The only thing Julio ever really said about the Magics that I can remember was that he warned against falling in love with one or the other. He saw the trap in that; where a student can get greedy for the power of one, which would throw him out of balance. It's the sort of trap that can lead one to become a sorcerer--in the Peruvian meaning of the word--rather than a healer. For Julio, healing people on the river where he lived was the calling of Ayahuasca; being someone who had the power to lure money, women and other selfish desires to themselves was the path of the sorcerer.
So, I wrote the fellow, "can the Magics be taught? I don't know. But then I was not a typical student. If I had been smarter, I might have asked Julio a lot more questions. But I didn't. It was only near the end that he began telling me things. He knew he was getting old and would soon die, so he asked two of his helpers to be my helpers, without telling me of course, and so when I met the first I was scared to death. He was upset with me for that. At the end he wanted me to learn. He asked me to take a virote--a negative energy dart sent by someone who wanted to hurt him--out of his leg once, and several out of him just days before he died. He wanted me to know I could do it and he let himself be the test patient.
"He could have taught me so much more, but that wasn't really his thing.
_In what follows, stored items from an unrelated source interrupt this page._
Lemma Resolve_keeps_every_source_witness :
  let locals : gmap string string := list_to_map [("protos/a.proto", "")] in
  let d := Sim.mkDisk ∅ ∅ in
  let out := ["google/api/http.proto"; "protos"] in
  config.globSources (gl := SimX.globber locals) []
    ["google/api/http.proto"; "protos"] d = ((Some out, None), d) ∧
  "google/api/http.proto" ∈ out ∧
  config.globSources (gl := SimX.globber locals) []
    ["protos"; "[a-"; "google/api/http.proto"] d
  = ((None, Some (EWrap (EExternal "syntax error in pattern") "[a-")), d).
Proof.
  intros locals d out.
  assert (config.Globbed (gl := SimX.globber locals)
            ["google/api/http.proto"; "protos"] d [[]; ["protos"]] d) as Hboth.
  { eapply config.globbed_cons; [by vm_compute|].
    eapply config.globbed_cons; [by vm_compute|]. constructor. }
  assert (config.Globbed (gl := SimX.globber locals) ["protos"] d [["protos"]] d)
    as Hfirst.
  { eapply config.globbed_cons; [by vm_compute|]. constructor. }
  destruct (Resolve_keeps_every_source (gl := SimX.globber locals)
              ["google/api/http.proto"; "protos"] d) as [Hok _].
  destruct (Hok _ _ Hboth) as (Hrun & _ & Hkept).
  split; [exact Hrun|]. split.
  - exact (Hkept 0 "google/api/http.proto" [] eq_refl eq_refl).
  - exact (proj2 (Resolve_keeps_every_source (gl := SimX.globber locals)
                    ["protos"; "[a-"; "google/api/http.proto"] d)
             ["protos"] "[a-" ["google/api/http.proto"] _ d [] _ d
             eq_refl Hfirst eq_refl).
Defined.

(** ** The archive strategy *)

Lemma findEntry_absent (files : list zip_File) (jar path : string) :
  Forall (λ f, File_Name f ≠ path) files → findEntry files jar path = (None, None).
Proof.
  induction 1 as [|file rest Hne _ IH]; simpl; [done|].
  by rewrite (proj2 (String.eqb_neq _ _) Hne).
Qed.

Lemma findEntry_first (pre post : list zip_File) (file : zip_File)
    (jar path : string) :
  Forall (λ f, File_Name f ≠ path) pre →
  File_Name file = path →
  findEntry (pre ++ file :: post) jar path
  = match File_Open file with
    | inl r => (Some {| Name := jar +:+ "#" +:+ path; Content := r |}, None)
    | inr e => (None, Some (EWrap e jar))
    end.
Proof.
  intros Hpre Hname. induction Hpre as [|f rest Hne _ IH]; simpl.
  - rewrite (proj2 (String.eqb_eq _ _) Hname). by destruct (File_Open file).
  - by rewrite (proj2 (String.eqb_neq _ _) Hne).
Qed.

(** X12. Once the archive is open, ArtifactoryJAR answers from it with no
    effect on the world or on what it holds: not-found when no entry has
    the name of the path, and otherwise the first entry with that name,
    as a handle named <jarPath>#<path>, or the error of opening the entry
    wrapped with the archive path. *)
Theorem ArtifactoryJAR_serves_open_archive {lib : GoLib} {W : Type}
    {os : Sys W} {ar : Archives W} (artifactoryURL jarURL : string)
    (repository : ArtifactoryRepositoryConfig) (path : string)
    (js : JarState) (z : zip_ReadCloser) (w : W) :
  zipFile js = Some z →
  ∃ res, ArtifactoryJAR artifactoryURL jarURL repository path (js, w)
         = (res, (js, w)) ∧
    (Forall (λ f, File_Name f ≠ path) (File z) → res = (None, None)) ∧
    (∀ pre file post,
       File z = pre ++ file :: post →
       Forall (λ f, File_Name f ≠ path) pre →
       File_Name file = path →
       res = match File_Open file with
             | inl r =>
                 (Some {| Name := jarPath js +:+ "#" +:+ path; Content := r |}, None)
             | inr e => (None, Some (EWrap e (jarPath js)))
             end).
Proof.
  intros Hz. unfold ArtifactoryJAR. rewrite Hz. eexists. split; [done|]. split.
  - apply findEntry_absent.
  - intros pre file post -> Hpre Hname. by apply findEntry_first.
Qed.

Lemma ArtifactoryJAR_serves_open_archive_witness :
  let z := SimX.unzip "a.proto=syntax;b/c.proto=package c;a.proto=other" in
  let js := mkJarState "/cache/protos-1.0.jar" (Some z) in
  let d := Sim.mkDisk ∅ ∅ in
  ArtifactoryJAR (lib := Sim.lib []) (os := Sim.disk_sys ∅)
    (ar := SimX.archives ∅) "https://repo" "https://repo"
    (mkArtifactoryRepositoryConfig "releases/protos" "1.0") "a.proto" (js, d)
  = ((Some {| Name := "/cache/protos-1.0.jar#a.proto"; Content := "syntax" |},
      None), (js, d)).
Proof.
  intros z js d.
  destruct (ArtifactoryJAR_serves_open_archive (lib := Sim.lib [])
              (os := Sim.disk_sys ∅) (ar := SimX.archives ∅)
              "https://repo" "https://repo"
              (mkArtifactoryRepositoryConfig "releases/protos" "1.0")
              "a.proto" js z d eq_refl) as (res & Hrun & _ & Hhit).
  rewrite Hrun. f_equal.
  apply (Hhit [] (mkZipFile "a.proto" (inl "syntax"))
           [mkZipFile "b/c.proto" (inl "package c");
            mkZipFile "a.proto" (inl "other")]); [reflexivity|constructor|reflexivity].
Defined.

(** X13. The first call of ArtifactoryJAR opens the archive. When that
    fails the call returns the error and the archive stays closed, so the
    next call tries again. When it succeeds the archive is kept, and every
    later call, for any path and in any world, is answered from it without
    another download. *)
Theorem ArtifactoryJAR_opens_once {lib : GoLib} {W : Type}
    {os : Sys W} {ar : Archives W} (artifactoryURL jarURL : string)
    (repository : ArtifactoryRepositoryConfig) (path : string)
    (js : JarState) (w w1 : W) (res : (string * zip_ReadCloser) + (string * error_value)) :
  zipFile js = None →
  openJAR artifactoryURL jarURL repository w = (res, w1) →
  match res with
  | inr (s, e) =>
      ArtifactoryJAR artifactoryURL jarURL repository path (js, w)
        = ((None, Some e), (mkJarState s None, w1))
  | inl (dest, z) =>
      ArtifactoryJAR artifactoryURL jarURL repository path (js, w)
        = (findEntry (File z) dest path, (mkJarState dest (Some z), w1)) ∧
      ∀ path' w2,
        ArtifactoryJAR artifactoryURL jarURL repository path'
          (mkJarState dest (Some z), w2)
          = (findEntry (File z) dest path', (mkJarState dest (Some z), w2))
  end.
Proof.
  intros Hnone Hopen. unfold ArtifactoryJAR. rewrite Hnone, Hopen.
  by destruct res as [[dest z]|[s e]].
Qed.

(** X14. With a pinned version and the file
    <cache>/<artifact>-<version>.jar present, openJAR makes no request: it
    opens that file as an archive and returns it with its path, or the
    error of opening it (with a stack). *)
Theorem openJAR_pinned_and_cached {lib : GoLib} {W : Type}
    {os : Sys W} {ar : Archives W} (artifactoryURL jarBaseURL : string)
    (repository : ArtifactoryRepositoryConfig) (cacheDir : string) (w w1 w2 : W) :
  Version repository ≠ "" →
  os_UserCacheDir w = ((cacheDir, None), w1) →
  let dest :=
    filepath_Join [cacheDir;
      fmt_Sprintf "%s-%s.jar"
        [filepath_Base (Repository_Path repository); Version repository]] in
  os_Stat dest w1 = (None, w2) →
  openJAR artifactoryURL jarBaseURL repository w
  = match zip_OpenReader dest w2 with
    | (inl z, w3) => (inl (dest, z), w3)
    | (inr e, w3) => (inr (dest, EWithStack e), w3)
    end.
Proof.
  intros Hpinned Hcache dest Hstat. unfold openJAR.
  rewrite Hcache, (proj2 (String.eqb_neq _ _) Hpinned). fold dest.
  rewrite Hstat. unfold openReader. by destruct (zip_OpenReader dest w2) as [[z|e] w3].
Qed.

Lemma ArtifactoryJAR_opens_once_witness :
  let locals : gmap string string :=
    list_to_map [("/cache/protos-1.0.jar", "a.proto=syntax")] in
  let repository := mkArtifactoryRepositoryConfig "releases/protos" "1.0" in
  let z := SimX.unzip "a.proto=syntax" in
  let d := Sim.mkDisk ∅ ∅ in
  ArtifactoryJAR (lib := Sim.lib []) (os := Sim.disk_sys locals)
    (ar := SimX.archives locals) "https://repo" "https://repo" repository
    "zz.proto" (mkJarState "" None, d)
  = ((None, None), (mkJarState "/cache/protos-1.0.jar" (Some z), d)).
Proof.
  intros locals repository z d.
  pose proof (ArtifactoryJAR_opens_once (lib := Sim.lib [])
                (os := Sim.disk_sys locals) (ar := SimX.archives locals)
                "https://repo" "https://repo" repository "zz.proto"
                (mkJarState "" None) d d
                (inl ("/cache/protos-1.0.jar", z)) eq_refl) as Hspec.
  destruct Hspec as [Hrun _]; [vm_compute; reflexivity|].
  rewrite Hrun. reflexivity.
Defined.

Lemma openJAR_pinned_and_cached_witness :
  let locals : gmap string string :=
    list_to_map [("/cache/protos-1.0.jar", "a.proto=syntax")] in
  let repository := mkArtifactoryRepositoryConfig "releases/protos" "1.0" in
  let d := Sim.mkDisk ∅ ∅ in
  openJAR (lib := Sim.lib []) (os := Sim.disk_sys locals)
    (ar := SimX.archives locals) "https://repo" "https://repo" repository d
  = (inl ("/cache/protos-1.0.jar", SimX.unzip "a.proto=syntax"), d).
Proof.
  intros locals repository d.
  rewrite (openJAR_pinned_and_cached (lib := Sim.lib [])
             (os := Sim.disk_sys locals) (ar := SimX.archives locals)
             "https://repo" "https://repo" repository "/cache" d d d);
    [vm_compute; reflexivity|discriminate|reflexivity|vm_compute; reflexivity].
Defined.

(** X15. With a pinned version and no cached file, openJAR requests
    <jarBaseURL>/<path>/<version>/<artifact>-<version>.jar, copies the body
    to a temporary file in the cache directory and renames it to the cache
    path before it opens it. The status of the response is not looked at:
    the body of an error page is stored under the cache path as well, and
    opening it as an archive is what fails. *)
Theorem openJAR_stores_any_response {lib : GoLib} {W : Type}
    {os : Sys W} {ar : Archives W} (artifactoryURL jarBaseURL : string)
    (repository : ArtifactoryRepositoryConfig) (cacheDir tmp : string)
    (statErr : error_value) (resp : Response) (w w1 w2 w3 w4 w5 w6 : W) :
  Version repository ≠ "" →
  os_UserCacheDir w = ((cacheDir, None), w1) →
  let artifactName := filepath_Base (Repository_Path repository) in
  let filename := fmt_Sprintf "%s-%s.jar" [artifactName; Version repository] in
  let dest := filepath_Join [cacheDir; filename] in
  os_Stat dest w1 = (Some statErr, w2) →
  http_Get (fmt_Sprintf "%s/%s/%s/%s"
              [jarBaseURL; Repository_Path repository; Version repository; filename])
    w2 = (inl resp, w3) →
  ioutil_TempFile cacheDir (artifactName +:+ "-*.jar") w3 = ((tmp, None), w4) →
  io_Copy tmp (Body resp) w4 = (None, w5) →
  os_Rename tmp dest w5 = (None, w6) →
  openJAR artifactoryURL jarBaseURL repository w
  = match zip_OpenReader dest w6 with
    | (inl z, w7) => (inl (dest, z), w7)
    | (inr e, w7) => (inr (dest, EWithStack e), w7)
    end.
Proof.
  intros Hpinned Hcache artifactName filename dest Hstat Hget Htmp Hcopy Hmove.
  unfold openJAR.
  rewrite Hcache, (proj2 (String.eqb_neq _ _) Hpinned).
  fold artifactName. fold filename. fold dest.
  rewrite Hstat, Hget, Htmp, Hcopy, Hmove.
  unfold openReader. by destruct (zip_OpenReader dest w6) as [[z|e] w7].
Qed.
He wanted me to let the medicine teach me, to have me become friends with the plants themselves, so that I could learn from them, rather than from what he said.
"I guess the point of this rambling response is that even if he had told me about the Magics, it would still have been up to me to drink or not drink when that flower leaned over me and said: 'Drink this', and let her nectar fall into my mouth.
"So he could of readied me for that and other things, but would I have been able to take that leap when the time came? Or would he just have cluttered me up in waiting for something to happen, in which case I might have missed what was really actually happening.
"So if you do your dieta asking someone to teach you the Magics, it might be possible that you'll miss what's being offered because you've got your eye somewhere else.
"If Julio had told me about the Red Magic and that a flower might one day come and offer me nectar that would change my life, would I have accepted the Red Magic if instead it came in the form of stinging red ants? Or in someone cutting themselves and asking me to drink the blood? Probably not. I would have been waiting for that flower--and maybe that would have never come."
I do wish I had not spoiled the chance to talk with Julio more about some of these things. But I also cherish the idea that he knew everything I was experiencing and only thought to comment or explain things when he thought I wasn't already capable of grasping them.

2 comments:

Hummingbird said...

This is so right on. What you manifest if before you.

Blessings!

Hummingbird said...

... typo... sorry... read that as...

What you manifest is before you.

Thanks for the good article and the insights.